Gerçek sevgi insanın benliğini genişletmesini kapsadığından, muazzam bir enerji gerektirir. Ama ister beğenin ister beğenmeyin, enerji stoklarımız da tıpkı saatler gibi sayılıdır.
Herkesi birden sevemeyiz. Tüm insanlığa sevgi duyabileceğimiz doğrudur, bu da bize belli birkaç kişiye sevgi gösterebilmemiz için enerji sağlar. Ama "gücümüz" ancak birkaç kişiyi "gerçekten" sevebilmeye yeter. Enerjimizin sınırlarını aşmaya çalışmamız, "verebileceğimizden fazlasını sunmak" demektir ve bunun ötesinde, her önüne geleni sevmenin "sahtekârlık" olacağı ve yardım etmeyi arzuladığımız kişilere zarar verebileceğimiz, dönüşü olmayan bir nokta vardır.
Eğer birçok kişinin dikkatimizi ve ilgimizi çekmeye çalıştığı şanslı biriysek, içlerinden "fiilen" kimi seveceğimizi seçmek zorundayız. Bu seçim hiç de kolay değildir. İlah rolünün, ilahi gücün her yanlış üstlenişinde olduğu gibi bu son derece "ACI" verici olabilir. Ama bu seçim mutlaka yapılmalıdır.
Birçok etken göz önüne alınmalıdır.
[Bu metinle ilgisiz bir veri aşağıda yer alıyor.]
(* ===== verification/Bounds.v ===== *)
(** * Bounds: the numbers stay safe integers

    JavaScript numbers are doubles; integer arithmetic on them is exact as
    long as operands and results stay within 2^53 in absolute value.  The
    inputs cap what one event can add to the balance: at most 2000 on
    opening, 5000 per deposit and 50000 per loan.  So after [n] events of a
    user who respects the input attributes the balance is at most 50000 * n,
    and the loan never exceeds 50000.  Below [safe_events] events every
    number the reducer computes is a safe integer, which is the range in
    which the exact arithmetic assumed by [JsExact] is the arithmetic of
    doubles. *)

From S2P Require Import Prelude JsNum Dom Account View App Invariants Liveness.

#[local] Open Scope js_scope.
#[local] Open Scope Z_scope.

(** ** Definitions *)

(** The most one event adds to the balance. *)
Definition max_credit : Z := 50000.

(** The number of events up to which the balance is a safe integer. *)
Definition safe_events : Z := MAX_SAFE_INTEGER / max_credit.

(** The [max] attribute of each input; that of the withdraw input is the
    balance, which after [n] events is at most [n] credits, and its default
    value is 300. *)
Definition cap (n : nat) (r : Ref) : Z :=
  match r with
  | openInput => 2000
  | depositInput => 5000
  | withdrawInput => Z.max 300 (max_credit * Z.of_nat n)
  | loanInput => 50000
  end.

Section Bounded.
Context `{JsNumber num}.
Implicit Types (w : World num).

(** Every input holds a non-negative integer within its [max]. *)
Definition capped_inputs (n : nat) (inp : Inputs) : Prop :=
  ∀ r, ∃ z, js_Number (value_of r inp) = num_lit z ∧ 0 ≤ z ≤ cap n r.

(** An account whose balance is at most [n] credits and whose loan is at most
    one. *)
Definition bounded_account (n : nat) (state : AccountState num) : Prop :=
  ∃ b l, state = acct b l (isActive state) ∧
         0 ≤ b ≤ max_credit * Z.of_nat n ∧ 0 ≤ l ≤ max_credit.

Definition bounded (n : nat) w : Prop :=
  bounded_account n (account w) ∧ capped_inputs n (inputs (dom w)).

End Bounded.

(** ** Lemmas *)

Section BoundedFacts.
Context `{JsExact num}.
Implicit Types (w : World num) (e : Event) (d : Dom) (n : nat).
Implicit Types (state : AccountState num) (action : Action num).

Lemma capped_inputs_mount : capped_inputs 0 (inputs (dom (mount : World num))).
Proof. intros r. destruct r; eexists; (split; [apply Number_String | cbn; lia]). Qed.

Lemma cap_S n r : cap n r ≤ cap (S n) r.
Proof. destruct r; unfold cap, max_credit; lia. Qed.

Lemma capped_inputs_S n inp : capped_inputs n inp → capped_inputs (S n) inp.
Proof.
  intros Hc r. destruct (Hc r) as (z & Hz & Hle). exists z. split; [done|].
  pose proof (cap_S n r). lia.
Qed.

Lemma bounded_account_acct n (b l : Z) act :
  0 ≤ b ≤ max_credit * Z.of_nat n → 0 ≤ l ≤ max_credit →
  bounded_account n (acct b l act : AccountState num).
Proof. intros. by exists b, l. Qed.

Lemma bounded_account_inv n state :
  bounded_account n state →
  ∃ b l act, state = acct b l act ∧
             0 ≤ b ≤ max_credit * Z.of_nat n ∧ 0 ≤ l ≤ max_credit.
Proof. intros (b & l & Hs & ?). by exists b, l, (isActive state). Qed.

(** The reducer keeps the inputs capped: the only value it writes is the
    printed balance, into the withdraw input. *)
Lemma bankReducer_capped_inputs n state action d :
  bounded_account n state → capped_inputs n (inputs d) →
  capped_inputs n (inputs (bankReducer state action d).2).
Proof.
  intros (b & l & Hs & Hb & _) Hc.
  destruct (bankReducer_inputs state action d) as [-> | (_ & _ & ->)]; [done|].
  intros r. destruct (decide (withdrawInput = r)) as [<-|Hne].
  - exists b. rewrite value_of_set_eq, Hs; cbn. rewrite sanitize_String, Number_String.
    split; [done | lia].
  - rewrite value_of_set_ne by done. apply Hc.
Qed.

(** A valid edit keeps the inputs capped. *)
Lemma edit_capped n r value w :
  bounded n w → valid_event w (Edit r value) →
  capped_inputs n (inputs (dom (edit r value w))).
Proof.
  intros [(b & l & Ha & Hb & _) Hc] Hv. rewrite (edit_run r value w _ (find_input_render r _)).
  case_if; [done|]. cbn.
  intros r'. destruct (decide (r = r')) as [<-|Hne].
  - rewrite value_of_set_eq. specialize (Hv _ (find_input_render r (account w))).
    destruct Hv as (z & mn & mx & st & Hz & Hmn & Hmx & _ & [Hge Hle] & _).
    exists z. split; [done|]. rewrite Ha in Hmx.
    destruct r; cbn in Hmn, Hmx; apply lit_inj in Hmn, Hmx; subst mn mx; cbn; lia.
  - rewrite value_of_set_ne by done. by apply Hc.
Qed.

(** One dispatch with an amount adds at most one credit to the balance and
    keeps the loan within one credit. *)
Lemma next_state_bounded n state ty (z : Z) d :
  bounded_account n state → 0 ≤ z → (ty ≠ "WITHDRAW" → z ≤ max_credit) →
  ty ∈ ["OPEN_ACCOUNT"; "DEPOSIT"; "WITHDRAW"; "REQUEST_LOAN"] →
  bounded_account (S n) (next_state state (mkAction ty (num_lit z)) d).
Proof.
  intros (b & l & act & -> & Hb & Hl)%bounded_account_inv Hz Hzc.
  unfold max_credit in *. rewrite !elem_of_cons, elem_of_nil.
  intros [->|[->|[->|[->|[]]]]]; try specialize (Hzc ltac:(done)).
  - rewrite next_state_open. case_if; apply bounded_account_acct; unfold max_credit; lia.
  - rewrite next_state_deposit. apply bounded_account_acct; unfold max_credit; lia.
  - rewrite next_state_withdraw. destruct (Z.leb_spec z b);
      apply bounded_account_acct; unfold max_credit; lia.
  - rewrite next_state_loan. destruct (Z.eqb_spec l 0);
      apply bounded_account_acct; unfold max_credit; lia.
Qed.

(** Paying a covered loan and closing do not raise the balance. *)
Lemma pay_bounded n state (x : num) d :
  bounded_account n state → (balance state >= loan state)%js = true →
  bounded_account (S n) (next_state state (mkAction "PAY_LOAN" x) d).
Proof.
  intros (b & l & act & -> & Hb & Hl)%bounded_account_inv Hge.
  cbn in Hge. apply ge_lit_true in Hge. rewrite next_state_pay.
  unfold max_credit in *.
  case_if; apply bounded_account_acct; unfold max_credit; lia.
Qed.

Lemma close_bounded n state (x : num) d :
  bounded_account n state →
  bounded_account (S n) (next_state state (mkAction "CLOSE_ACCOUNT" x) d).
Proof.
  intros (b & l & act & -> & Hb & Hl)%bounded_account_inv. rewrite next_state_close.
  unfold max_credit in *.
  case_if; apply bounded_account_acct; unfold max_credit; lia.
Qed.

(** A world that stays as it is remains bounded by one more event. *)
Lemma bounded_S n w : bounded n w → bounded (S n) w.
Proof.
  intros [(b & l & Ha & Hb & Hl) Hc]. split; [|by apply capped_inputs_S].
  exists b, l. split; [done|]. unfold max_credit in *. lia.
Qed.

Lemma bankDispatch_bounded n action w :
  bounded n w → type action ∈ action_types →
  bounded_account (S n) (next_state (account w) action (dom w)) →
  bounded (S n) (bankDispatch action w).
Proof.
  intros [Ha Hc] Hty Hn. rewrite bankDispatch_known by done.
  split; [done|]. by apply capped_inputs_S, bankReducer_capped_inputs.
Qed.

Lemma click_bounded n label w : bounded n w → bounded (S n) (click label w).
Proof.
  intros Hb. pose proof Hb as [Ha Hc].
  click_cases label w; try (by apply bounded_S); case_if; try (by apply bounded_S);
    apply bankDispatch_bounded; try done; try (unfold action_types; set_solver).
  - destruct (Hc openInput) as (z & Hn & [Hz Hcap]); cbn in Hn; rewrite Hn.
    apply next_state_bounded; try done; try set_solver;
      intros _; cbn in Hcap; unfold max_credit; lia.
  - destruct (Hc depositInput) as (z & Hn & [Hz Hcap]); cbn in Hn; rewrite Hn.
    apply next_state_bounded; try done; try set_solver;
      intros _; cbn in Hcap; unfold max_credit; lia.
  - destruct (Hc withdrawInput) as (z & Hn & [Hz _]); cbn in Hn; rewrite Hn.
    apply next_state_bounded; try done; set_solver.
  - destruct (Hc loanInput) as (z & Hn & [Hz Hcap]); cbn in Hn; rewrite Hn.
    apply next_state_bounded; try done; try set_solver;
      intros _; cbn in Hcap; unfold max_credit; lia.
  - apply pay_bounded; [done|]. by apply andb_true_split in Hif as [_ ?].
  - by apply close_bounded.
Qed.

Lemma step_bounded n w e : bounded n w → valid_event w e → bounded (S n) (step w e).
Proof.
  intros Hb Hv. unfold step. destruct (crashed w); [by apply bounded_S|].
  destruct e as [label|r value]; [by apply click_bounded|].
  apply bounded_S. split.
  - rewrite edit_account. apply Hb.
  - by apply edit_capped.
Qed.

Lemma bounded_mount : bounded 0 (mount : World num).
Proof.
  split; [|apply capped_inputs_mount].
  apply (bounded_account_acct 0 0 0 false); unfold max_credit; lia.
Qed.

(** Each valid event allows one more credit. *)
Lemma run_bounded n w es :
  bounded n w → valid_from w es → bounded (n + length es) (run w es).
Proof.
  revert n w. induction es as [|e es IH]; intros n w Hb; cbn.
  - intros _. by rewrite Nat.add_0_r.
  - intros [He Hes]. rewrite <- Nat.add_succ_comm. apply IH; [|done].
    by apply step_bounded.
Qed.

(** A bounded world within the event budget holds safe integers. *)
Lemma bounded_safe n w :
  bounded n w → Z.of_nat n ≤ safe_events →
  ∃ b l, account w = acct b l (isActive (account w)) ∧
         0 ≤ b ≤ MAX_SAFE_INTEGER ∧ 0 ≤ l ≤ MAX_SAFE_INTEGER.
Proof.
  intros [(b & l & Ha & Hb & Hl) _] Hn. exists b, l. split; [done|].
  assert (max_credit * safe_events ≤ MAX_SAFE_INTEGER) by by vm_compute.
  assert (max_credit ≤ MAX_SAFE_INTEGER) by by vm_compute.
  unfold max_credit in *. lia.
Qed.

(** C21. After [n] events that respect the input attributes the balance is
    between 0 and 50000 * n and the loan between 0 and 50000. *)
Theorem valid_bounded (es : list Event) :
  valid_from (mount : World num) es → bounded (length es) (run mount es).
Proof.
  intros Hes. exact (run_bounded 0 mount es bounded_mount Hes).
Qed.

(** C22. Up to [safe_events] events (more than 180 thousand million) balance
    and loan are safe integers, at most [Number.MAX_SAFE_INTEGER]. *)
Theorem valid_safe_integers (es : list Event) :
  valid_from (mount : World num) es → Z.of_nat (length es) ≤ safe_events →
  ∃ b l, account (run mount es) = acct b l (isActive (account (run mount es))) ∧
         0 ≤ b ≤ MAX_SAFE_INTEGER ∧ 0 ≤ l ≤ MAX_SAFE_INTEGER.
Proof.
  intros Hv Hlen. apply (bounded_safe (length es)); [|done].
  exact (run_bounded 0 mount es bounded_mount Hv).
Qed.

End BoundedFacts.

(** ** Witnesses on the integer instance *)

Example safe_events_value : safe_events = 180143985094.
Proof. by vm_compute. Qed.

Lemma valid_from_round_trip : valid_from (mount : World znum) round_trip.
Proof.
  cbn. split_and!; try done.
  - intros i [= <-]. exists 200, 100, 5000, 100. by split_and!.
  - intros i [= <-]. exists 700, 100, 700, 100. split_and!; try done. by exists 6.
Defined.

Lemma valid_bounded_witness :
  bounded (length round_trip) (run (mount : World znum) round_trip).
Proof. exact (valid_bounded round_trip valid_from_round_trip). Defined.

Lemma valid_safe_integers_witness :
  ∃ b l, account (run (mount : World znum) round_trip)
           = acct b l (isActive (account (run (mount : World znum) round_trip))) ∧
         0 ≤ b ≤ MAX_SAFE_INTEGER ∧ 0 ≤ l ≤ MAX_SAFE_INTEGER.
Proof.
  exact (valid_safe_integers round_trip valid_from_round_trip ltac:(by vm_compute)).
Defined.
Öncelikle de sevgimizin "müstakbel alıcısı"sının bu sevgiye ruhsal olarak tekâmül ederek "karşılık verip veremeyeceği" tartılmalıdır. İnsanlar bu konuda farklı kapasitelere sahiptirler.
Ama şurası muhakkak ki, birçok kişinin ruhu, "geçilmez duvarların, yıkılmaz kalelerin" arkasına öylesine saklanmıştır ki, bu gibilerin ruhsal tekâmüllerini desteklemek için gösterilecek çabalar neredeyse "daima" başarısızlığa mahkûmdurlar.
Sevginizden ruhsal olarak tekâmül ederek yararlanamayan birisini sevmeye kalkışmak, enerjinizi ”boşu boşuna” harcamak, tohumunuzu kısır toprağa atmak demektir.
Gerçek sevgi "çok değerlidir", gerçekten sevebilenler, sevgilerinin, öz-disiplin yoluyla en verimli şekilde odaklanması gerektiğini bilirler. Sınırsız sevgi bir "aşk" tır. Özgür aşk bir "idealdir". Ne yazık ki bu pek az insanımızın altından kalkabileceği bir ideal. Gerçekten de özgürlük ve disiplin el ele giderler; gerçek sevginin disiplini olmazsa, özgürlük hemen daima sevgisiz ve yıkıcıdır.